Secondly, I'd ask what implementation support will be given to you. You have to
remember these tools are by their very nature, flexible, and you need to set them up in a
way that works for your business. This means that you will need some support from the
vendor. So, make sure that you are very clear upfront about what kind of support they
will be giving you. Knowing what is and isn't covered will prevent any nasty surprises in
the future.
Thirdly, ask what training they provide for both you and the team implementing it.
Perhaps they may even support training your business users on how to use their tool.
Definitely work out what training you want and ask what training is available.

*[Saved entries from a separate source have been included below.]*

(** * Card agent: planning / dispatch loop of [card_agent_graph.py]

    A shallow embedding of the agents, the tools and the workflow graph of
    the card-service agent, and the properties of its control loop.

    Python values are an inductive type, dictionaries are finite maps with
    string keys, exceptions are an error monad.  A Python [str] is kept as
    the string of its UTF-8 bytes: equality and concatenation are those of
    the byte strings, length and slicing count code points.

    What lies outside the repository is a parameter: [json.loads] and [int]
    on a [str] are functions that the development is generic in, and the
    language model is a gateway that maps a prompt to a reply text or to an
    exception, and may answer differently each time it is asked.  The graph
    is run the way the graph library runs it, in supersteps.

    The gateway class [BedrockLLM] and the script of the application are
    embedded in the same way; there the call to the model, [json.dumps] and
    the limit that the graph library puts on the supersteps are parameters. *)

From Stdlib Require Import ZArith String Ascii List SpecFloat Lia.
From stdpp Require Import gmap strings list fin_maps.

Set Warnings "-register-all,-clear-no-such-hyp".
Open Scope Z_scope.

(** ** Python values and exceptions *)

Inductive pyval :=
  | PNone
  | PBool (b : bool)
  | PInt (n : Z)
  | PFloat (f : spec_float)
  | PStr (s : string)
  | PList (l : list pyval)
  | PDict (d : gmap string pyval).

(** The exceptions that the modelled code can meet.  All of them are
    subclasses of [Exception]; [GatewayError] stands for whatever the remote
    call raises. *)
Inductive exn :=
  | JSONDecodeError
  | AttributeError
  | TypeError
  | ValueError
  | OverflowError
  | KeyError
  | IndexError
  | GatewayError
  | InvalidUpdateError
  | GraphRecursionError.

Inductive result (A : Type) :=
  | Ok (a : A)
  | Raise (e : exn).
Arguments Ok {A} a.
Arguments Raise {A} e.

Definition result_bind {A B} (f : A → result B) (m : result A) : result B :=
  match m with
  | Ok a => f a
  | Raise e => Raise e
  end.

#[global] Instance result_mret : MRet result := @Ok.
#[global] Instance result_mbind : MBind result := @result_bind.

Definition result_map {A B} (f : A → B) (m : result A) : result B :=
  match m with
  | Ok a => Ok (f a)
  | Raise e => Raise e
  end.

#[global] Instance result_fmap : FMap result := @result_map.

(** [try: body except Exception: return handler] *)
Definition try_except {A} (body : result A) (handler : A) : A :=
  match body with
  | Ok a => a
  | Raise _ => handler
  end.

(** ** Operations of the language that the code uses *)

(** [d.get(key, default)] on a dictionary *)
Definition dict_get (d : gmap string pyval) (key : string) (default : pyval) : pyval :=
  match d !! key with
  | Some v => v
  | None => default
  end.

(** [v.get(key, default)] on an arbitrary value: only a dict has [get] *)
Definition py_get (v : pyval) (key : string) (default : pyval) : result pyval :=
  match v with
  | PDict d => Ok (dict_get d key default)
  | _ => Raise AttributeError
  end.

(** [v == "literal"]: only a [str] equals a [str] *)
Definition py_eq_str (v : pyval) (lit : string) : bool :=
  match v with
  | PStr s => String.eqb s lit
  | _ => false
  end.

(** [v in (lit1, lit2, ...)] *)
Definition py_in_strs (v : pyval) (lits : list string) : bool :=
  existsb (py_eq_str v) lits.

(** truth value of [v] in a condition *)
Definition py_truthy (v : pyval) : bool :=
  match v with
  | PNone => false
  | PBool b => b
  | PInt n => negb (n =? 0)
  | PFloat (S754_zero _) => false
  | PFloat _ => true
  | PStr EmptyString => false
  | PStr _ => true
  | PList [] => false
  | PList _ => true
  | PDict d => negb (bool_decide (size d = 0%nat))
  end.

(** [v + "literal"] *)
Definition py_add_str (v : pyval) (lit : string) : result string :=
  match v with
  | PStr s => Ok (String.append s lit)
  | _ => Raise TypeError
  end.

(** A byte that continues a code point in UTF-8 ([10xxxxxx]). *)
Definition is_continuation (c : ascii) : bool :=
  let n := N_of_ascii c in ((128 <=? n) && (n <? 192))%N.


(** [s[:n]]: the first [n] code points *)
Fixpoint py_prefix (n : nat) (s : string) : string :=
  match s with
  | EmptyString => EmptyString
  | String c r =>
      if is_continuation c then String c (py_prefix n r)
      else match n with
           | O => EmptyString
           | S n' => String c (py_prefix n' r)
           end
  end.

(** [int(f)] for a float: truncation towards zero *)
Definition float_trunc (f : spec_float) : result Z :=
  match f with
  | S754_zero _ => Ok 0
  | S754_infinity _ => Raise OverflowError
  | S754_nan => Raise ValueError
  | S754_finite s m e =>
      let a := Z.shiftl (Z.pos m) e in
      Ok (if s then - a else a)
  end.

(** *** [str.format]

    The template is read from left to right.  Text is copied, with [{{] and
    [}}] for the two braces; a single [{] opens a replacement field, made of
    a field name, an optional conversion after [!] and an optional format
    specification after [:], in which braces nest.  The head of the field
    name, up to the first [.] or [[], names the argument: a number or nothing
    for a positional argument, anything else for a keyword argument.  The
    agents pass keyword arguments only.  What a field shows once its argument
    is found, the accessors, the conversion and the specification applied,
    is left to [render]. *)

Definition is_digit (c : ascii) : bool :=
  let n := N_of_ascii c in ((48 <=? n) && (n <=? 57))%N.

Fixpoint all_digits (s : string) : bool :=
  match s with
  | EmptyString => true
  | String c r => is_digit c && all_digits r
  end.

(** the head of a field name and the accessors that follow it *)
Fixpoint split_field_name (s : string) : string * string :=
  match s with
  | EmptyString => (EmptyString, EmptyString)
  | String c r =>
      if Ascii.eqb c "." || Ascii.eqb c "[" then (EmptyString, s)
      else let '(head, accessors) := split_field_name r in (String c head, accessors)
  end.

Fixpoint lookup_keyword (key : string) (kwargs : list (string * pyval)) : option pyval :=
  match kwargs with
  | [] => None
  | (k, v) :: rest => if String.eqb k key then Some v else lookup_keyword key rest
  end.

Definition snoc (s : string) (c : ascii) : string := s +:+ String c EmptyString.

(** where the reader is: in the text, in a field name, inside the brackets
    of a field name, after [!], after the conversion character, or in the
    format specification at some depth of braces *)
Inductive format_mode :=
  | Text
  | Name (name : string)
  | NameIndex (name : string)
  | Conv (name : string)
  | ConvEnd (name : string) (conv : ascii)
  | Spec (name : string) (conv : option ascii) (spec : string) (depth : nat).

Section format.

Variable render :
  pyval → string → option ascii → string → list (string * pyval) → result string.
Variable kwargs : list (string * pyval).

Definition format_field (name : string) (conv : option ascii) (spec : string) : result string :=
  let '(head, accessors) := split_field_name name in
  if all_digits head then Raise IndexError
  else match lookup_keyword head kwargs with
       | None => Raise KeyError
       | Some v => render v accessors conv spec kwargs
       end.

Fixpoint format_from (m : format_mode) (s : string) : result string :=
  match m, s with
  | Text, EmptyString => Ok EmptyString
  | Text, String c rest =>
      if Ascii.eqb c "{" then
        match rest with
        | EmptyString => Raise ValueError
        | String c' rest' =>
            if Ascii.eqb c' "{" then String "{" <$> format_from Text rest'
            else format_from (Name EmptyString) rest
        end
      else if Ascii.eqb c "}" then
        match rest with
        | EmptyString => Raise ValueError
        | String c' rest' =>
            if Ascii.eqb c' "}" then String "}" <$> format_from Text rest'
            else Raise ValueError
        end
      else String c <$> format_from Text rest
  | _, EmptyString => Raise ValueError
  | Name name, String c rest =>
      if Ascii.eqb c "{" then Raise ValueError
      else if Ascii.eqb c "[" then format_from (NameIndex (snoc name c)) rest
      else if Ascii.eqb c "}" then
        field ← format_field name None EmptyString;
        String.append field <$> format_from Text rest
      else if Ascii.eqb c ":" then format_from (Spec name None EmptyString 0) rest
      else if Ascii.eqb c "!" then format_from (Conv name) rest
      else format_from (Name (snoc name c)) rest
  | NameIndex name, String c rest =>
      if Ascii.eqb c "]" then format_from (Name (snoc name c)) rest
      else format_from (NameIndex (snoc name c)) rest
  | Conv name, String c rest => format_from (ConvEnd name c) rest
  | ConvEnd name conv, String c rest =>
      if Ascii.eqb c "}" then
        field ← format_field name (Some conv) EmptyString;
        String.append field <$> format_from Text rest
      else if Ascii.eqb c ":" then format_from (Spec name (Some conv) EmptyString 0) rest
      else Raise ValueError
  | Spec name conv spec depth, String c rest =>
      if Ascii.eqb c "{" then format_from (Spec name conv (snoc spec c) (S depth)) rest
      else if Ascii.eqb c "}" then
        match depth with
        | O =>
            field ← format_field name conv spec;
            String.append field <$> format_from Text rest
        | S depth' => format_from (Spec name conv (snoc spec c) depth') rest
        end
      else format_from (Spec name conv (snoc spec c) depth) rest
  end.

(** [template.format(k=v, ...)] *)
Definition str_format (template : string) : result string := format_from Text template.

End format.

(** *** prompts.py *)

Definition newline : string := String (ascii_of_nat 10) EmptyString.

Definition dquote : string := String (ascii_of_nat 34) EmptyString.

(** A text in which [~] stands for the double quote. *)
Fixpoint with_quotes (s : string) : string :=
  match s with
  | EmptyString => EmptyString
  | String c r => (if Ascii.eqb c "~" then dquote else String c EmptyString) +:+ with_quotes r
  end.

(** the two templates, after [strip()], line by line *)
Definition PLANNER_PROMPT_text : string :=
  with_quotes (String.concat newline
    [
     "You are an autonomous planner for a card-service agent. Think step-by-step.";
     "    You have tools: [~validate~, ~replace~, ~cancel~, ~finish~].";
     "    Goal: correctly fulfill the user's request while ensuring ownership is valid before destructive actions.";
     "";
     "    State snapshot:";
     "    - last_user_message: {user_input}";
     "    - validated: {validated}";
     "";
     "    Rules:";
     "    - If intent seems to be card replacement, plan to `validate` (if not yet validated), then `replace`.";
     "    - If intent seems to be card cancellation, plan to `validate` (if not yet validated), then `cancel`.";
     "    - If unclear, respond with a short clarification and then `finish`.";
     "    - NEVER ask the human for confirmation (run fully autonomously). If risk is high and unclear, return a safe clarification with `finish`.";
     "";
     "    Output ONLY strict JSON:";
     "    {";
     "      ~next_action~: ~validate~ | ~replace~ | ~cancel~ | ~finish~,";
     "      ~intent~: ~replace~ | ~cancel~ | ~unknown~,";
     "      ~assistant_message~: ~what you would tell the user (concise)~,";
     "      ~reason~: ~why you chose this next_action~";
     "    }" ]).

Definition INTENT_ONLY_PROMPT_text : string :=
  with_quotes (String.concat newline
    [
     "Classify the user's message for card services. Output ONLY JSON:";
     "    {~intent~: ~replace~ | ~cancel~ | ~unknown~, ~reason~: ~short~}";
     "    Message: {user_input}" ]).

Section Agent.

(** [json.loads]: [None] when it raises *)
Variable json_loads : string → option pyval.
(** [int(s)] on a [str]: [None] when it raises [ValueError] *)
Variable int_of_str : string → option Z.

Definition loads (text : string) : result pyval :=
  match json_loads text with
  | Some v => Ok v
  | None => Raise JSONDecodeError
  end.

(** [int(v)] *)
Definition py_int (v : pyval) : result Z :=
  match v with
  | PBool b => Ok (if b then 1 else 0)
  | PInt n => Ok n
  | PFloat f => float_trunc f
  | PStr s => match int_of_str s with
              | Some n => Ok n
              | None => Raise ValueError
              end
  | PNone | PList _ | PDict _ => Raise TypeError
  end.

(** *** agents.py *)

(** The two prompt templates.  A call [llm.generate(T.format(k=v, ...))] is
    evaluated before the [try] of the agent that makes it, so its outcome,
    the reply text or the exception raised on the way, is what the gateway
    gives back. *)
Inductive template := PLANNER_PROMPT | INTENT_ONLY_PROMPT.

Record prompt := Prompt { prompt_template : template; prompt_kwargs : list (string * pyval) }.

Definition gateway := prompt → result string.

Definition template_text (t : template) : string :=
  match t with
  | PLANNER_PROMPT => PLANNER_PROMPT_text
  | INTENT_ONLY_PROMPT => INTENT_ONLY_PROMPT_text
  end.

(** The gateway with the templates of prompts.py: the prompt is rendered
    with [str.format] and the text is sent to the model, [generate]. *)
Definition rendering_gateway
    (render : pyval → string → option ascii → string → list (string * pyval) → result string)
    (generate : string → result string) : gateway :=
  λ p,
    prompt_text ← str_format render (prompt_kwargs p) (template_text (prompt_template p));
    generate prompt_text.

(** [INTENT_ONLY_PROMPT.format(user_input=user_input)] *)
Definition intent_prompt (user_input : pyval) : prompt :=
  Prompt INTENT_ONLY_PROMPT [("user_input", user_input)].

(** [PLANNER_PROMPT.format(user_input=..., validated=...)] *)
Definition planner_prompt (state : gmap string pyval) : prompt :=
  Prompt PLANNER_PROMPT
    [("user_input", dict_get state "user_input" (PStr ""));
     ("validated", dict_get state "validated" (PBool false))].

I’ve said it already but please remember that to successfully choose the right tool for
your company, it is absolutely vital that you are very clear on what you need the tool to
do before starting a selection process. Clear requirements should be the start of the
process.
Make sure that you understand not only the support arrangements of the tool (as I
mentioned in the last section) but also the upgrade path of the tool. I've come across
more than one situation where an organisation has customised a tool to such a degree
that is not possible to follow the upgrade path. On one occasion they needed a project
to redesign and implement a new data glossary to be able to upgrade and take
advantage of the new functionality.
Lastly, I would say that when you're working with vendors, going through workshops or
maybe an RFP process you are going to meet a whole variety of personalities. Bear in
mind that these are not the people that you will be working with if you choose and
select this tool. Whether you like or dislike them, do not be swayed by the personalities.
They will not be around for the implementation, and the ongoing support will be
provided by other people. So don't let yourself be influenced just because you like or
dislike their sales team!
Just remember that such tools can be great enablers to your data governance initiative,
but they need to be put in place once your data governance initiative is already going
so that you are very clear on what you want.